The time required for someone to regain their language skills or performance after getting a hearing aid can vary. Some evidence suggests that the brain adapts to the presence of a hearing aid after approximately four weeks. While individuals often experience immediate relief from “listening fatigue” in situations like watching TV or engaging in one-on-one conversations, adjusting to more demanding listening environments that necessitate greater discernment, such as restaurants, bars, or bustling family gatherings, may require more time.

The adjustment period also depends on the duration of hearing loss and its severity. Transitioning from struggling to hear to being exposed to a world full of sound can be overwhelming for some patients. Audiologists may therefore gradually fine-tune hearing aids over time to prevent patients from feeling overwhelmed. This gradual adjustment is one aspect where over-the-counter hearing aids may fall short compared to prescription hearing aids that are fitted by professionals.
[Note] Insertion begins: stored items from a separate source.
(** * Freight dashboard (src/app.js): normalisation and aggregation layer

    A shallow embedding of the data-handling functions of [src/app.js]
    together with the part of the ECMAScript semantics they rely on.

    - JavaScript numbers are IEEE-754 binary64 values: they are modelled by
      Rocq's primitive [float], whose operations are the same ones, so every
      arithmetic expression below evaluates to the value the script computes.
    - Row objects and the objects the script uses as dictionaries are
      association lists of their own properties in insertion order.  A read
      under a computed key also finds the properties every object inherits
      from [Object.prototype]; the dictionaries are modelled with them.
    - [Array.prototype.sort] is a parameter: the language fixes its result
      only for a consistent comparator, and the statements that depend on an
      order assume an engine that conforms to it.
    - Integer-valued counters ([array.length], [count += 1]) are [nat]; they
      are converted to [float] where the script divides by them.
    - Strings are byte strings (UTF-8).  Formatting at the presentation
      boundary ([toFixed], [toLocaleString], the HTML templates, Chart.js) is
      not modelled: functions return the values that are formatted. *)

From Stdlib Require Import Reals Lra.
From Stdlib Require Import ZArith List String Ascii Bool Lia Floats.
From Stdlib Require Import DecimalString.
From Stdlib Require Import Sorting.Sorted Sorting.Permutation.
Import ListNotations.

Set Warnings "-inexact-float".
(** * Field-extraction engine of the On-Korea announcement crawlers

    A shallow embedding of the text-processing core of the four crawler
    scripts ([junggu.py], [pr-1.py], [pr-2.py], [liveinkorea.py]):
    item segmentation, noise trimming, key classification, the field
    accumulator and record de-duplication.

    Python strings are sequences of Unicode code points; they are modelled
    as [list N].  Dictionaries with string keys are [gmap string _].
    Regular expressions of the scripts that only involve one character
    class are written as list functions; the others are given as syntax
    trees to a small backtracking matcher with the priorities of Python's
    [re] module. *)

From Stdlib Require Import NArith Bool List String Ascii Lia.
From stdpp Require Import gmap strings list.
Import ListNotations.

Local Open Scope N_scope.
Local Open Scope list_scope.

(** ** Python string primitives *)

Module Py.

Abbreviation str := (list N).

(** Decoding of the UTF-8 bytes of a literal into code points, so that the
    constants of the scripts can be written as they appear there. *)
Fixpoint utf8 (bs : list N) : str :=
  match bs with
  | [] => []
  | b :: r =>
    if b <? 0x80 then b :: utf8 r
    else if b <? 0xE0 then
      match r with
      | b1 :: r1 => ((b - 0xC0) * 64 + (b1 - 0x80)) :: utf8 r1
      | _ => []
      end
    else if b <? 0xF0 then
      match r with
      | b1 :: b2 :: r2 =>
        ((b - 0xE0) * 4096 + (b1 - 0x80) * 64 + (b2 - 0x80)) :: utf8 r2
      | _ => []
      end
    else
      match r with
      | b1 :: b2 :: b3 :: r3 =>
        ((b - 0xF0) * 262144 + (b1 - 0x80) * 4096 + (b2 - 0x80) * 64
         + (b3 - 0x80)) :: utf8 r3
      | _ => []
      end
  end.

Definition U (s : string) : str :=
  utf8 (map N_of_ascii (list_ascii_of_string s)).

Arguments U : simpl never.

(** Single characters that occur in the scripts. *)
Definition LF : N := 10.
Definition CR : N := 13.
Definition SP : N := 32.
Definition NBSP : N := 0xA0.
Definition IDSP : N := 0x3000.

Definition str_eqb (a b : str) : bool := bool_decide (a = b).

Definition is_nil (s : str) : bool :=
  match s with [] => true | _ => false end.

Definition mem (c : N) (cs : str) : bool := existsb (N.eqb c) cs.

(** [str.isspace] for one character, which is also what [\s] matches in a
    pattern over [str]. *)
Definition isspace (c : N) : bool :=
  ((9 <=? c) && (c <=? 13)) || ((28 <=? c) && (c <=? 32))
  || (c =? 0x85) || (c =? 0xA0) || (c =? 0x1680)
  || ((0x2000 <=? c) && (c <=? 0x200A))
  || (c =? 0x2028) || (c =? 0x2029) || (c =? 0x202F) || (c =? 0x205F)
  || (c =? 0x3000).
Definition set_now (n : nat) (s : State) : State :=
  {| _stop := _stop s; reply_q := reply_q s; now := n; slept := slept s;
     transport := transport s; connects := connects s; closed := closed s |}.

Definition set_slept (n : nat) (s : State) : State :=
  {| _stop := _stop s; reply_q := reply_q s; now := now s; slept := n;
     transport := transport s; connects := connects s; closed := closed s |}.

Definition set_session (h : nat) (s : State) : State :=
  {| _stop := _stop s; reply_q := reply_q s; now := now s; slept := slept s;
     transport := Some h; connects := connects s; closed := closed s |}.

Definition count_connect (s : State) : State :=
  {| _stop := _stop s; reply_q := reply_q s; now := now s; slept := slept s;
     transport := transport s; connects := S (connects s); closed := closed s |}.

Definition set_closed (s : State) : State :=
  {| _stop := _stop s; reply_q := reply_q s; now := now s; slept := slept s;
     transport := transport s; connects := connects s; closed := true |}.

(** ** The GUI thread's requests *)

(** [UploadWorker.stop]: [self._stop.set()]. *)
Definition stop (s : State) : State := set_stop true s.

(** [App._stop]: stop the worker, then [self._reply_q.put_nowait(False)] to
    unblock a pending confirmation wait (the queue is unbounded, the put
    never fails). *)
Definition App_stop (s : State) : State :=
  let s := stop s in
  set_reply_q (reply_q s ++ [false]) s.

(** [App._ask_continue]: [self._reply_q.put(answer)]. *)
Definition App_ask_continue (answer : bool) (s : State) : State :=
  set_reply_q (reply_q s ++ [answer]) s.

(** ** Control flow *)

(** How a run ends: the [return] or [break] statement of [run] that was
    taken (by its line), the loop running out of files, or the worker
    waiting for ever in [self.reply_q.get()]. *)
Inductive Exit : Type :=
| Return_initial_delay          (* line 89 *)
| Return_connect_failed         (* line 101 *)
| Break_stopped                 (* line 113 *)
| Break_reconnect_failed        (* line 129 *)
| Break_declined                (* line 145 *)
| Break_sleep                   (* line 151 *)
| Break_reconnect_after_delay   (* line 161 *)
| Loop_exhausted
| Blocked.

Inductive Res (A : Type) : Type :=
| Val (a : A) (s : State)
| Exc (e : Exit) (s : State).
Arguments Val {A} a s.
Arguments Exc {A} e s.

(** A piece of the worker's code: from a state, the events it puts on the
    queues and either a value or the exit it took. *)
Definition M (A : Type) : Type := State -> list Event * Res A.

Definition ret {A} (a : A) : M A := fun s => ([], Val a s).
Lemma TrimRight_last (s cutset init : string) (c : ascii) :
  strings.TrimRight s cutset = init +:+ String c "" ->
  strings.contains cutset c = false.
Proof.
  revert init. induction s as [|a s IH]; intros init.
  - destruct init; discriminate.
  - cbn [strings.TrimRight].
    destruct (strings.TrimRight s cutset) as [|b t].
    + destruct (strings.contains cutset a) eqn:Ha.
      * destruct init; discriminate.
      * destruct init as [|x init].
        -- intros [= <-]. exact Ha.
        -- rewrite app_String. intros [= _ H]. destruct init; discriminate.
    + destruct init as [|x init].
      * discriminate.
      * rewrite app_String. intros [= _ H]. exact (IH _ H).
Qed.

Lemma Trim_head (s cutset : string) (c : ascii) (rest : string) :
  strings.Trim s cutset = String c rest -> strings.contains cutset c = false.
Proof. apply TrimLeft_head. Qed.

Lemma Trim_last (s cutset init : string) (c : ascii) :
  strings.Trim s cutset = init +:+ String c "" ->
  strings.contains cutset c = false.
Proof.
  unfold strings.Trim. intros Ht.
  destruct (TrimLeft_decomp (strings.TrimRight s cutset) cutset) as (l & Hl & _).
  rewrite Ht, <- append_assoc in Hl. exact (TrimRight_last _ _ _ _ Hl).
Qed.

(** The cut set is the space, the tab, the carriage return and the line
    feed. *)
Lemma trimCutset_bytes (c : ascii) :
  strings.contains trimCutset c = true <->
  c = " "%char \/ c = "009"%char \/ c = "013"%char \/ c = "010"%char.
Proof.
  unfold trimCutset. cbn [strings.contains].
  rewrite !orb_true_iff, !Ascii.eqb_eq. intuition congruence.
Qed.
(* ===== verification/Keys.v ===== *)
(** * Keys and delimiters: what the bodies of the frames are made of

    The clients name a function or a signal by the text ["APPID-ID"], and put it
    before the data with the delimiter ["&*&"]. This file holds what the four
    client classes share: formatting, encoding in the monad, the delimiter, and
    when a body can be cut again where it was joined. *)

From S2P Require Export Framing.

(** [f"{x}"] of an attribute that is a [str] or [None]. *)
Definition format (x : option pystr) : pystr :=
  match x with Some s => s | None => str_of "None" end.

Definition DASH : pystr := str_of "-".
Definition DELIM : pystr := str_of "&*&".
Definition DELIM_BYTES : bytes := bytes_of "&*&".

(** [s.encode("utf-8")] and [bs.decode("utf-8")] *)
Definition encode {S} (s : pystr) : M S bytes :=
  of_option UnicodeEncodeError (utf8_encode s).

Definition decode {S} (bs : bytes) : M S pystr :=
  of_option UnicodeDecodeError (utf8_decode bs).

(** The code point and the byte of ['&']. *)
Definition amp : Z := 38.
Definition amp_byte : byte := x26.

(** A body cut at its first delimiter. *)
Definition cut (body : bytes) : option (bytes * bytes) :=
  match find_sub DELIM_BYTES body with
  | Some i => Some (take i body, drop (i + 3) body)
  | None => None
  end.

(** The body of a request or of a signal; [None] stands for the
    [UnicodeEncodeError]. *)
Definition keyed_body (a i : option pystr) (data : bytes) : option bytes :=
  match utf8_encode (format a ++ DASH ++ format i ++ DELIM) with
  | Some k => Some (k ++ data)
  | None => None
  end.

(** ** Lemmas *)

Lemma utf8_encode_DASH : utf8_encode DASH = Some (bytes_of "-").
Proof. done. Qed.

Lemma utf8_encode_DELIM : utf8_encode DELIM = Some DELIM_BYTES.
Proof. done. Qed.

Lemma amp_fresh s bs : utf8_encode s = Some bs -> amp ∉ s -> amp_byte ∉ bs.
Proof.
  intros He Hs Hin. apply Hs. change amp with (Z_of_byte amp_byte).
  by eapply utf8_encode_ascii.
Qed.

(** The delimiter is found where it was put when the key has no ['&']. *)
Lemma cut_app key data :
  amp_byte ∉ key -> cut (key ++ DELIM_BYTES ++ data) = Some (key, data).
Proof.
  intros Hk. unfold cut.
  pose proof (find_sub_fresh amp_byte [x2a; x26] key data Hk) as Hf.
  change (amp_byte :: [x2a; x26]) with DELIM_BYTES in Hf. rewrite Hf.
  rewrite take_app_length. f_equal. f_equal.
  rewrite app_assoc. apply drop_app_length'. rewrite length_app. done.
Qed.

Lemma cut_Some body key data :
  cut body = Some (key, data) -> body = key ++ DELIM_BYTES ++ data.
Proof.
  unfold cut. destruct (find_sub DELIM_BYTES body) as [i|] eqn:E; [|done].
  intros Hkd. simplify_eq. by apply find_sub_Some in E.
Qed.

(** A key that was cut off can carry other data, and is cut off again. *)
Lemma cut_again body key data data' :
  cut body = Some (key, data) -> cut (key ++ DELIM_BYTES ++ data') = Some (key, data').
Proof.
  intros H. pose proof (cut_Some _ _ _ H) as ->. revert H. unfold cut.
  destruct (find_sub DELIM_BYTES (key ++ DELIM_BYTES ++ data)) as [i|] eqn:E; [|done].
  intros H. apply (inj Some) in H. apply (f_equal fst) in H. cbn [fst] in H.
  assert (i = length key) as ->.
  { pose proof (find_sub_le _ _ _ E) as Hle. apply (f_equal length) in H.
    rewrite length_take in H. lia. }
  apply find_sub_app_inv in E. rewrite (find_sub_app _ _ data' E).
  rewrite take_app_length. f_equal. f_equal.
  rewrite app_assoc. apply drop_app_length'. by rewrite length_app.
Qed.

(** A body with a delimiter or a dash is neither a heartbeat nor empty. *)
Lemma not_heartbeat (x : byte) (body : bytes) :
  x ∈ body -> x ∉ HEARTBEAT -> body <> HEARTBEAT /\ body <> [].
Proof.
  intros Hin Hx. split; intros ->; [done|]. by apply elem_of_nil in Hin.
Qed.

(** Two names with the same text are the same name, when no APPID has a dash. *)
Lemma key_inj a1 i1 a2 i2 :
  45 ∉ a1 -> 45 ∉ a2 -> a1 ++ DASH ++ i1 = a2 ++ DASH ++ i2 -> a1 = a2 /\ i1 = i2.
Proof.
  intros H1 H2 H.
  assert (split_once DASH (a1 ++ DASH ++ i1) = [a1; i1]) as E1 by by apply split_once_app.
  assert (split_once DASH (a2 ++ DASH ++ i2) = [a2; i2]) as E2 by by apply split_once_app.
  rewrite H, E2 in E1. by simplify_eq.
Qed.

Lemma keyed_body_split a i data body :
  keyed_body a i data = Some body ->
  exists ka ki, utf8_encode (format a) = Some ka /\ utf8_encode (format i) = Some ki /\
    body = (ka ++ bytes_of "-" ++ ki) ++ DELIM_BYTES ++ data.
Proof.
  unfold keyed_body. rewrite !utf8_encode_app, utf8_encode_DASH, utf8_encode_DELIM.
  destruct (utf8_encode (format a)) as [ka|]; [|done].
  destruct (utf8_encode (format i)) as [ki|]; [|done].
  intros E. apply (inj Some) in E as <-. exists ka, ki. split_and!; [done..|].
  by rewrite <- !app_assoc.
Qed.

Lemma keyed_body_key a i key data :
  utf8_encode (a ++ DASH ++ i) = Some key ->
  keyed_body (Some a) (Some i) data = Some (key ++ DELIM_BYTES ++ data).
Proof.
  intros Hkey. unfold keyed_body. cbn [format].
  replace (a ++ DASH ++ i ++ DELIM) with ((a ++ DASH ++ i) ++ DELIM) by by rewrite <- !app_assoc.
  rewrite utf8_encode_app, Hkey, utf8_encode_DELIM. by rewrite <- app_assoc.
Qed.

(** What is known of every body the clients make. *)
Lemma keyed_body_spec a i data body :
  keyed_body a i data = Some body ->
  body <> HEARTBEAT /\ body <> [] /\
  exists key, utf8_decode key = Some (format a ++ DASH ++ format i) /\
    (amp ∉ format a -> amp ∉ format i -> cut body = Some (key, data)).
Proof.
  intros (ka & ki & Ha & Hi & Hbody)%keyed_body_split.
  assert (amp_byte ∈ body) as Hamp.
  { rewrite Hbody, !elem_of_app. right. left. apply list_elem_of_here. }
  destruct (not_heartbeat amp_byte body Hamp) as [Hh Hne].
  { by apply (bool_decide_unpack _). }
  split; [done|]. split; [done|]. exists (ka ++ bytes_of "-" ++ ki). split.
  - apply utf8_decode_encode. by rewrite !utf8_encode_app, Ha, Hi.
  - intros Na Ni. rewrite Hbody. apply cut_app. rewrite !not_elem_of_app. split_and!.
    + by apply (amp_fresh (format a)).
    + by apply (bool_decide_unpack _).
    + by apply (amp_fresh (format i)).
Qed.

Lemma valid_body_intro body : body <> [] -> len body <= MAX_MSG_SIZE -> valid_body body = true.
Proof.
  intros Hne Hlen. unfold valid_body. apply andb_true_iff. rewrite Z.ltb_lt, Z.leb_le.
  split; [by apply len_pos|done].
Qed.

(** The texts of a list of encoded messages. *)
Fixpoint encode_all (ds : list pystr) : option (list bytes) :=
  match ds with
  | [] => Some []
  | d :: ds =>
    match utf8_encode d, encode_all ds with
    | Some x, Some y => Some (x :: y)
    | _, _ => None
    end
  end.

Lemma encode_all_decode ds bs :
  encode_all ds = Some bs -> map utf8_decode_replace bs = ds.
Proof.
  revert bs. induction ds as [|d ds IH]; intros bs; simpl.
  - intros E. by apply (inj Some) in E as <-.
  - destruct (utf8_encode d) as [x|] eqn:Ed; [|done].
    destruct (encode_all ds) as [y|]; [|done]. intros E. apply (inj Some) in E as <-.
    simpl. by rewrite (utf8_decode_replace_encode d), IH.
Qed.

Lemma payloads_texts ds bs :
  encode_all ds = Some bs -> str_of "heartbeat_response" ∉ ds -> payloads bs = bs.
Proof.
  intros Hds Hhb. apply payloads_all. intros Hm. apply Hhb.
  rewrite <- (encode_all_decode _ _ Hds).
  apply list_elem_of_In, in_map_iff. exists HEARTBEAT_RESPONSE.
  split; [by vm_compute|by apply list_elem_of_In].
Qed.

Lemma encode_all_Forall2 ds bs :
  encode_all ds = Some bs -> Forall2 (fun d b => utf8_decode b = Some d) ds bs.
Proof.
  revert bs. induction ds as [|d ds IH]; intros bs; simpl.
  - intros E. by apply (inj Some) in E as <-.
  - destruct (utf8_encode d) as [x|] eqn:Ex; [|done].
    destruct (encode_all ds) as [y|]; [|done]. intros E. apply (inj Some) in E as <-.
    constructor; [by apply utf8_decode_encode|by apply IH].
Qed.

(** Cutting the UTF-8 of a text is cutting the text. *)
Lemma cut_text text data :
  utf8_encode text = Some data ->
  match find_sub DELIM text with
  | None => cut data = None
  | Some i => exists kb tb, cut data = Some (kb, tb) /\
      utf8_encode (take i text) = Some kb /\ utf8_encode (drop (i + 3) text) = Some tb
  end.
Proof.
  intros Ht. unfold cut.
  pose proof (find_sub_encode 38 [42; 38] text data) as Hf.
  change [38; 42; 38] with DELIM in Hf.
  change (map byte_of_Z DELIM) with DELIM_BYTES in Hf.
  specialize (Hf ltac:(by repeat constructor) Ht).
  destruct (find_sub DELIM text) as [i|] eqn:Ei; [|by rewrite Hf].
  destruct Hf as (kb & Hkb & ->). pose proof (find_sub_Some _ _ _ Ei) as Htext.
  change (length DELIM) with 3%nat in Htext.
  rewrite Htext, !utf8_encode_app, Hkb, utf8_encode_DELIM in Ht.
  destruct (utf8_encode (drop (i + 3) text)) as [tb|]; [|done].
  apply (inj Some) in Ht as <-. exists kb, tb. split; [|done].
  rewrite take_app_length. do 2 f_equal.
  rewrite app_assoc. apply drop_app_length'. by rewrite length_app.
Qed.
Collins clarifies that there is no specific timeframe for the brain to adapt to amplification since individual variability plays a significant role.

It is important to note that the information presented in this article is intended solely for educational and informational purposes. It should not be interpreted as health or medical advice. For any inquiries regarding medical conditions or health objectives, it is always advisable to consult with a physician or other qualified healthcare provider.